> **Exercise objective**:
From the entries below, copy out every line with "negb" in it.

> **Material to process**:
Section Image.
Context (ts : list rtype) (strs : list byte) (Hsize : 24 + zlen (types_bytes false ts) + zlen strs < 2 ^ 32).
Let h : btf_header := image_header ts strs.

Lemma image_header_ok : header_ok h.
Proof. pose proof (zlen_nonneg strs). pose proof (zlen_nonneg (types_bytes false ts)). split; cbn; lia. Qed.

Lemma zlen_image sw : zlen (image sw ts strs) = 24 + zlen (types_bytes false ts) + zlen strs.
Proof. unfold image. rewrite !zlen_app, zlen_header_image, zlen_types_bytes. lia. Qed.

Lemma parse_hdr_image sw : btf_parse_hdr (image sw ts strs) (zlen (image sw ts strs)) =
  Some (0, header_image false h ++ types_bytes sw ts ++ strs, Some h, sw).
Proof.
  pose proof (zlen_nonneg strs). pose proof (zlen_nonneg (types_bytes false ts)). pose proof image_header_ok as Hh.
  unfold btf_parse_hdr. rewrite zlen_image. unfold SIZEOF_HEADER. rewrite (proj2 (Z.ltb_ge _ 24)) by lia.
  assert (load16 (image sw ts strs) 0 = Some (if sw then bswap16 BTF_MAGIC else BTF_MAGIC)) as ->.
  { unfold image, header_image, load. rewrite <- !app_assoc. rewrite bytes_at_start by (destruct sw; by rewrite ?length_rev, length_le_split).
    by destruct sw. }
  assert (load32 (image sw ts strs) 4 = Some (if sw then bswap32 24 else 24)) as ->.
  { unfold image, header_image. fold h. rewrite <- !app_assoc, (app_assoc (le_split 1 _)), app_assoc.
    apply (load_words _ _ _ 0%nat); [by apply in_order_ok, header_words_ok | by destruct sw |].
    rewrite !zlen_app, !zlen_le_split. destruct sw; unfold zlen; by rewrite ?length_rev, length_le_split. }
  assert (check_header (header_image false h ++ types_bytes sw ts ++ strs) (24 + zlen (types_bytes false ts) + zlen strs) sw =
    Some (0, header_image false h ++ types_bytes sw ts ++ strs, Some h, sw)) as Hc.
  { unfold check_header. rewrite load_header_image by done. cbn [mbind option_bind]. cbn [h image_header hdr_len type_off type_len str_off str_len].
    rewrite (proj2 (Z.ltb_ge _ 24)) by lia. rewrite u32_id by lia. rewrite (proj2 (Z.ltb_ge _ (zlen _ + zlen _))) by lia.
    rewrite (proj2 (Z.ltb_ge _ (0 + _))) by lia. done. }
  cbn [mbind option_bind]. destruct sw.
  - rewrite Z.eqb_refl. rewrite bswap32_involutive by lia. cbn [Z.eqb Pos.eqb negb]. unfold image. fold h.
    rewrite bswap_hdr_image by done. cbn [mbind option_bind negb]. exact Hc.
  - change (BTF_MAGIC =? bswap16 BTF_MAGIC) with false. cbv iota. rewrite Z.eqb_refl. cbn [negb]. exact Hc.
Qed.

> **Task answer**:
  - rewrite Z.eqb_refl. rewrite bswap32_involutive by lia. cbn [Z.eqb Pos.eqb negb]. unfold image. fold h.
    rewrite bswap_hdr_image by done. cbn [mbind option_bind negb]. exact Hc.
  - change (BTF_MAGIC =? bswap16 BTF_MAGIC) with false. cbv iota. rewrite Z.eqb_refl. cbn [negb]. exact Hc.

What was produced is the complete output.